Headcase: LGBTQ Writers and Artists on Mental Health and Wellness
Editors: Stephanie Schroeder and Teresa Theophano
I know little about the subject of mental health and would have been unlikely to be aware of this remarkable book if I hadn’t already been familiar with the ground-breaking work of one of the co-editors, Stephanie Schroeder, who produced this anthology with co-editor Teresa Theophano for Oxford University Press.
It is a rare collection in which each piece meets, in its own unique way, an extraordinarily high standard. The first sentence of the Foreword by Kai Cheng Thom draws the reader straight into real life: “I am several months behind deadline on writing this foreword: first, there were the implications of a mental health crisis of my own, then...”
Each contributor has an intimacy with the issues of mental health that has turned them into self-aware experts on their own conditions. And each has something illuminating to say about what the co-editors call “the evolution of queer identity as it interfaces with mental health.” Because the complications of being queer and needing help are so “downright crazymaking,” they say, they have reclaimed the word Headcase – a term as strong as the writing and the fight for health we go on to read about.
Through personal essays, professional approaches, graphic illustrations, photos, and poetry, we gain an insight into their worlds, not the least the inadequacies of the healthcare system and the often extended but life-saving search for the right medicines. Stephanie Schroeder discusses these both in her essay “Crowdsourcing my Antipsychotic” – a tale that gallops along like a fast-paced thriller, as she fights past a nauseating array of
obstacles in her attempt to find and to fund the drug that can save her, despite the indifference of Big Pharma. Such difficulties in getting what is necessary turn up in many of the book’s pieces. J. R. Sullivan Voss’s emotional graphic story “Sisyphus (Or: Rocks Fall and Everyone Dies)” takes us into mental hospitals where torturous over-medication is the rule.

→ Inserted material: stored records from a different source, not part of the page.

(** C1 (amended): in every reachable state [lives] is an integer at most 3,
    and [lives <= 0] holds exactly in phase [GameOver].  A frame of a
    running game takes one life per colliding rock, without a clamp at 0
    (so [lives] is negative when the rocks of the last frame outnumber the
    lives left); the phase becomes [GameOver] in the very frame in which
    [lives] first reaches 0 or less and stays [Running] otherwise; once in
    [GameOver] a frame changes nothing, so the transition happens once. *)
Theorem C1_lives_and_game_over (s : App) (Hs : reachable s) :
  (lives s <= 3)%Z
  /\ ((lives s <= 0)%Z <-> phase s = GameOver)
  /\ forall now rnd,
       let s' := gameLoop now rnd s in
       (phase s = Running ->
          (0 < lives s)%Z
          /\ lives s' = (lives s - hazards (frameOutcomes now rnd s))%Z
          /\ ((lives s' <= 0)%Z -> phase s' = GameOver)
          /\ ((0 < lives s')%Z -> phase s' = Running))
       /\ (phase s = GameOver -> s' = s).
Proof.
  destruct (reachable_livesInvariant s Hs) as (Hle & Hov & Hst).
  split; [exact Hle|]. split.
  - rewrite phase_GameOver. split.
    + intros H. apply Hov in H. auto.
    + intros [_ H]. now apply Hov.
  - intros now rnd s'. split.
    + intros Hrun. apply phase_Running in Hrun as [Es Eo].
      assert (Hr' : reachable s') by (apply (reachable_handle s (Frame now rnd) Hs)).
      destruct (reachable_livesInvariant s' Hr') as (_ & Hov' & Hst').
      destruct (gameLoop_running_fields now rnd s Es Eo) as (_ & Hs' & _ & _ & Hl' & _).
      fold s' in Hs', Hl'.
      split; [|split; [exact Hl'|split]].
      * destruct (Z.leb_spec (lives s) 0) as [Hc|]; [|assumption].
        apply Hov in Hc. congruence.
      * intros Hc. apply phase_GameOver. split; [exact Hs' | now apply Hov'].
      * intros Hc. apply phase_Running. split; [exact Hs'|].
        destruct (gameOver s') eqn:E; [|reflexivity].
        assert (lives s' <= 0)%Z by (now apply Hov'). lia.
    + intros Hover. apply phase_GameOver in Hover as [_ Eo].
      apply gameLoop_paused. now right.
Qed.

Lemma C1_lives_and_game_over_witness :
  let s := run (mount 816 1000) doubleHit in
  (lives s <= 3)%Z /\ ((lives s <= 0)%Z <-> phase s = GameOver).
Proof.
  intros s.
  assert (Hs : reachable s) by (exists 816, 1000, doubleHit; reflexivity).
  destruct (C1_lives_and_game_over s Hs) as (H1 & H2 & _).
  exact (conj H1 H2).
Defined.

(** ** Spawn cadence *)

Lemma trySpawn_due (now : Z) (rnd : Random) (s : App) :
  (1000 < now - lastSpawnRef s)%Z ->
  objects (trySpawn now rnd s) = objects s ++ [newObject rnd s]
  /\ objectIdRef (trySpawn now rnd s) = (objectIdRef s + 1)%Z
  /\ lastSpawnRef (trySpawn now rnd s) = now.
Proof.
  intros H. unfold trySpawn.
  destruct (Z.gtb_spec (now - lastSpawnRef s) 1000); [|lia].
  repeat split.
Qed.

Lemma trySpawn_not_due (now : Z) (rnd : Random) (s : App) :
  (now - lastSpawnRef s <= 1000)%Z -> trySpawn now rnd s = s.
Proof.
  intros H. unfold trySpawn.
  destruct (Z.gtb_spec (now - lastSpawnRef s) 1000); [lia|reflexivity].
Qed.

Lemma spawnTimes_frame (now : Z) (rnd : Random) (s : App) :
  spawnTimes s [Frame now rnd]
  = if negb (gameStarted s) || gameOver s then []
    else if (now - lastSpawnRef s >? 1000)%Z then [now] else [].
Proof.
  cbn [spawnTimes handle]. rewrite app_nil_r.
  destruct (gameStarted s) eqn:Es; cbn [negb orb].
  - destruct (gameOver s) eqn:Eo.
    + rewrite gameLoop_paused by (now right). now rewrite Z.ltb_irrefl.
    + destruct (gameLoop_running_fields now rnd s Es Eo)
        as (_ & _ & _ & _ & _ & _ & _ & _ & _ & Hid & _).
      rewrite Hid.
      destruct (Z.gtb_spec (now - lastSpawnRef s) 1000) as [Hd|Hd].
      * destruct (trySpawn_due now rnd s Hd) as (_ & -> & _).
        destruct (Z.ltb_spec (objectIdRef s) (objectIdRef s + 1)); [reflexivity|lia].
      * rewrite trySpawn_not_due by exact Hd. now rewrite Z.ltb_irrefl.
  - rewrite gameLoop_paused by (now left). now rewrite Z.ltb_irrefl.
Qed.

Lemma lastSpawnRef_frame (now : Z) (rnd : Random) (s : App) :
  lastSpawnRef (gameLoop now rnd s)
  = if negb (gameStarted s) || gameOver s then lastSpawnRef s
    else if (now - lastSpawnRef s >? 1000)%Z then now else lastSpawnRef s.
Proof.
  destruct (gameStarted s) eqn:Es; cbn [negb orb].
  - destruct (gameOver s) eqn:Eo.
    + now rewrite gameLoop_paused by (now right).
    + destruct (gameLoop_running_fields now rnd s Es Eo)
        as (_ & _ & _ & _ & _ & _ & _ & _ & _ & _ & Hla).
      rewrite Hla.
      destruct (Z.gtb_spec (now - lastSpawnRef s) 1000) as [Hd|Hd].
      * now destruct (trySpawn_due now rnd s Hd) as (_ & _ & ->).
      * now rewrite trySpawn_not_due.
  - now rewrite gameLoop_paused by (now left).
Qed.

Lemma lastSpawnRef_input (s : App) (e : Event) :
  match e with
  | Start _ | Frame _ _ => True
  | _ => lastSpawnRef (handle s e) = lastSpawnRef s
  end.
Proof.
  destruct e; cbn [handle]; try exact I; try reflexivity.
  unfold handleResize. cbn [setDimensions gameStarted].
  destruct (negb (gameStarted s)); reflexivity.
Qed.

Lemma spawnTimes_gapped (es : list Event) : forall s : App,
  forallb (fun e => negb (isStart e)) es = true ->
  gapped (lastSpawnRef s) (spawnTimes s es).
Proof.
  induction es as [|e es IH]; intros s Hes; [exact I|].
  cbn [forallb] in Hes. apply andb_prop in Hes as [He Hes].
  specialize (IH (handle s e) Hes).
  assert (Hin := lastSpawnRef_input s e).
  destruct e; try discriminate He; cbn [spawnTimes app];
    try (rewrite <- Hin; exact IH).
  assert (Hf := spawnTimes_frame now rnd s).
  cbn [spawnTimes] in Hf. rewrite app_nil_r in Hf. rewrite Hf. clear Hf.
  cbn [handle] in *. rewrite lastSpawnRef_frame in IH.
  destruct (negb (gameStarted s) || gameOver s); [exact IH|].
  destruct (Z.gtb_spec (now - lastSpawnRef s) 1000) as [Hd|Hd]; [|exact IH].
  cbn [app gapped]. split; [lia | exact IH].
Qed.

Lemma gapped_pairs (ts : list Z) : forall last : Z,
  gapped last ts ->
  Forall (fun t => 1000 < t - last)%Z ts
  /\ ForallOrdPairs (fun t t' => 1000 < t' - t)%Z ts.
Proof.
  induction ts as [|t ts IH]; intros last H.
  - split; constructor.
  - destruct H as [Ht H]. destruct (IH t H) as [Hall Hpairs].
    split.
    + constructor; [exact Ht|].
      eapply Forall_impl; [|exact Hall]. cbn. intros; lia.
    + constructor; assumption.
Qed.

(** C3: the spawn block of a frame appends exactly one new object (and
    advances the id counter by one and records the clock) when
    [now - lastSpawnRef > 1000], and does nothing otherwise; a frame of a
    running game therefore spawns once or not at all, however far the clock
    has advanced.  For any clock readings, along any sequence of frames,
    input events and resizes of a session, each spawn is more than 1000 ms
    after the one before it, and any two spawns are more than 1000 ms
    apart. *)
Theorem C3_spawn_cadence (s : App) (es : list Event)
    (Hes : forallb (fun e => negb (isStart e)) es = true) :
  (forall now rnd,
      ((1000 < now - lastSpawnRef s)%Z ->
         objects (trySpawn now rnd s) = objects s ++ [newObject rnd s]
         /\ objectIdRef (trySpawn now rnd s) = (objectIdRef s + 1)%Z
         /\ lastSpawnRef (trySpawn now rnd s) = now)
      /\ ((now - lastSpawnRef s <= 1000)%Z -> trySpawn now rnd s = s)
      /\ (phase s = Running ->
            objectIdRef (gameLoop now rnd s) = objectIdRef (trySpawn now rnd s)
            /\ spawnTimes s [Frame now rnd]
               = if (now - lastSpawnRef s >? 1000)%Z then [now] else []))
  /\ gapped (lastSpawnRef s) (spawnTimes s es)
  /\ ForallOrdPairs (fun t t' => 1000 < t' - t)%Z (spawnTimes s es).
Proof.
  split; [|split].
  - intros now rnd. split; [apply trySpawn_due|]. split; [apply trySpawn_not_due|].
    intros Hrun. apply phase_Running in Hrun as [Es Eo].
    split.
    + now destruct (gameLoop_running_fields now rnd s Es Eo)
        as (_ & _ & _ & _ & _ & _ & _ & _ & _ & Hid & _).
    + rewrite spawnTimes_frame, Es, Eo. reflexivity.
  - now apply spawnTimes_gapped.
  - eapply gapped_pairs. apply spawnTimes_gapped, Hes.
Qed.

Lemma C3_spawn_cadence_witness :
  let s := startGame 0 (mount 816 1000) in
  gapped (lastSpawnRef s) (spawnTimes s (frames 1 120))
  /\ spawnTimes s (frames 1 120) = [1003; 2006]%Z.
Proof.
  intros s. split.
  - apply (C3_spawn_cadence s (frames 1 120)). vm_compute. reflexivity.
  - vm_compute. reflexivity.
Defined.

(** ** Game over *)

Lemma sameOutcome_refl (s : App) : sameOutcome s s.
Proof. repeat split. Qed.

Lemma sameOutcome_trans (a b c : App) :
  sameOutcome a b -> sameOutcome b c -> sameOutcome a c.
Proof.
  unfold sameOutcome. intros (? & ? & ? & ? & ? & ?) (? & ? & ? & ? & ? & ?).
  repeat split; congruence.
Qed.

Lemma paused_handle (s : App) (e : Event) :
  gameStarted s = true -> gameOver s = true -> isStart e = false ->
  sameOutcome s (handle s e).
Proof.
  intros Es Eo He. destruct e; try discriminate He; cbn [handle];
    try (repeat split; fail).
  - unfold handleResize. cbn [setDimensions gameStarted]. rewrite Es.
    repeat split.
  - rewrite gameLoop_paused by (now right). apply sameOutcome_refl.
Qed.

Lemma paused_run (es : list Event) : forall s : App,
  gameStarted s = true -> gameOver s = true ->
  forallb (fun e => negb (isStart e)) es = true ->
  sameOutcome s (run s es).
Proof.
  induction es as [|e es IH]; intros s Es Eo Hes; [apply sameOutcome_refl|].
  cbn [forallb] in Hes. apply andb_prop in Hes as [He Hes].
  apply negb_true_iff in He.
  assert (H := paused_handle s e Es Eo He).
  cbn [run fold_left]. fold (run (handle s e) es).
  eapply sameOutcome_trans; [exact H|].
  destruct H as (_ & _ & _ & _ & Es' & Eo').
  apply IH; congruence.
Qed.

(** C10: the step that ends the game (a rock taking the last life) changes
    [lives] and the over flag and nothing else: score, object list, player
    and geometry are as before the step.  In the frame in which the game
    ends, the score still grows by the rewards of all colliding objects, the
    object list is the list of all updated objects that do not collide, and
    the player is the moved player, exactly as in a frame that does not end
    the game.  From then on, until [startGame], no frame, input event or
    resize changes the score, the lives, the object list or the player. *)
Theorem C10_game_over_keeps_outcome (now : Z) (rnd : Random) (s : App)
    (Hrun : phase s = Running) :
  let s' := gameLoop now rnd s in
  let outcomes := frameOutcomes now rnd s in
  (forall t : App,
      score (onCollision rock t) = score t
      /\ objects (onCollision rock t) = objects t
      /\ player (onCollision rock t) = player t
      /\ dims (onCollision rock t) = dims t
      /\ gameStarted (onCollision rock t) = gameStarted t
      /\ lives (onCollision rock t) = (lives t - 1)%Z
      /\ gameOver (onCollision rock t) = gameOver t || (lives t - 1 <=? 0)%Z)
  /\ score s' = (score s + rewards outcomes)%Z
  /\ lives s' = (lives s - hazards outcomes)%Z
  /\ objects s' = frameRemaining now rnd s
  /\ player s' = currentPlayer s
  /\ (phase s' = GameOver
      <-> (0 < hazards outcomes)%Z /\ (lives s - hazards outcomes <= 0)%Z)
  /\ (phase s' = GameOver ->
      forall es, forallb (fun e => negb (isStart e)) es = true ->
        score (run s' es) = score s'
        /\ lives (run s' es) = lives s'
        /\ objects (run s' es) = objects s'
        /\ player (run s' es) = player s'
        /\ phase (run s' es) = GameOver).
Proof.
  intros s' outcomes.
  apply phase_Running in Hrun as [Es Eo].
  destruct (gameLoop_running_fields now rnd s Es Eo)
    as (_ & Hs' & Ho' & Hsc & Hl & Hp & Hob & _).
  fold s' in Hs', Ho', Hsc, Hl, Hp, Hob. fold outcomes in Ho', Hsc, Hl.
  split; [|split; [exact Hsc|split; [exact Hl|split; [exact Hob|split; [exact Hp|split]]]]].
  - intros t.
    destruct (onCollision_frame rock t) as (Hd & Hg & Hpl & Hobj & _).
    assert (Hsco := onCollision_score rock t). cbn [reward] in Hsco.
    assert (Hli := onCollision_lives rock t). cbn [ObjType_eqb] in Hli.
    assert (Hov := onCollision_gameOver rock t). cbn [ObjType_eqb andb] in Hov.
    repeat split; try assumption; lia.
  - rewrite phase_GameOver, Hs', Ho', andb_true_iff, Z.ltb_lt, Z.leb_le.
    intuition.
  - intros Hover es Hes. apply phase_GameOver in Hover as [Es' Eo'].
    destruct (paused_run es s' Es' Eo' Hes) as (a & b & c & d & e & f).
    repeat split; try assumption.
    apply phase_GameOver. split; congruence.
Qed.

This is not a collection of dense academics nor is it dripping with jargon. It is a showcase of talented, gripping work. Eliza Gauger’s six complex “Problem Glyphs” are personalized illustrations called sigils that play the role, she says, of “a sort of occult advice column.” Some pieces are written by lovers, friends, and relatives of those struggling to gain their mental health. In “Erasure,” Gabriella M. Belfiglio briefly but potently narrates the experience of visiting her precious sister in what sounds like a high security mental hospital. She tells us: “Cell by cell, I’ve been watching her die for more than two-thirds of my life.” Juan Antonio Trujillo in a half a page describes his own mental acrobatics as he talks with delicacy to a fragile friend, in “Border / Lines.”
For many of the contributors, gaining control of their mental health leads to valuable achievements. I was transfixed by an amazing story of intertwined feminist and lesbian self-discovery by a mother and daughter in “Not Our Fault” by Chana Wilson. Co-editor Teresa Theophano speaks with full candor in a section called Stories of Survival. She tells us in “The Family Legacy Ends Here” that “surviving trauma has freed me.” Later she writes, “Emerging from those years of darkness has enabled me to participate more fully and with much more confidence in the organizing and community-building work that is my passion – especially now…”

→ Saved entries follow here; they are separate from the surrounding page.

(** * File operations of the Home Assistant MCP server

    A shallow embedding of [src/ha_mcp/tools/tools_file_operations.py]:
    the three tools [read_file], [write_file] and [list_directory], the
    part of [pathlib] they call, and a POSIX file tree with symbolic links
    on which they run.

    Conventions of the model.
    - A Python [str] is the list of its Unicode code points.
    - A file holds bytes; [read_text]/[write_text] go through UTF-8 and the
      text layer of [open] (universal newlines on reading).
    - The interpreter is CPython 3.10-3.12 on Linux: [Path.resolve] is
      [os.path.realpath] followed by the symlink-loop check.
    - Permissions, quotas and concurrent processes are not part of the file
      tree; their effect (a call failing with some [OSError]) is supplied by
      a schedule of injected faults, empty in a quiet world. *)

From Stdlib Require Import String Ascii.
From stdpp Require Import base numbers list option gmap sorting pretty.

Local Open Scope N_scope.

(** ** Python strings *)

Module Str.

(** [str]: a sequence of code points. *)
Definition str := list N.

(** The code points of an ASCII literal. *)
Definition u (s : string) : str :=
  (fun a => N_of_ascii a) <$> list_ascii_of_string s.

Definition slash : N := 47.
Definition cr : N := 13.
Definition lf : N := 10.

(** [s.lstrip("/")] *)
Fixpoint lstrip_slash (s : str) : str :=
  match s with
  | c :: r => if decide (c = slash) then lstrip_slash r else s
  | [] => []
  end.

(** [s.startswith(p)] *)
Fixpoint startswith (s p : str) : bool :=
  match p, s with
  | [], _ => true
  | a :: p', b :: s' => bool_decide (a = b) && startswith s' p'
  | _ :: _, [] => false
  end.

Against my initial expectations, Headcase is an energizing read, full of pain and wit and joy. I have kept it by my bed and dipped in every evening, to learn, to be awed, and to be grateful. I have asked my local public library to order it and I suggest you do the same. I have one warning however – and it is a problem I see in many books put out by University presses. To save on the expense (i.e. number of pages), the font is miniscule and demanded my strongest reading glasses. The rewards, though, are humongous.
Katz, this is a compelling, lively and brilliantly written review. Thank you! I’m hoping Headcase is available as an ebook to address the font problem. Also will be buying your book.
Always,
Tracy
Posted by: Tracy Moore | 08 August 2019 at 09:32
Tracy, thanks for the kind words and I just checked with the editors: yes, there's a kindle version!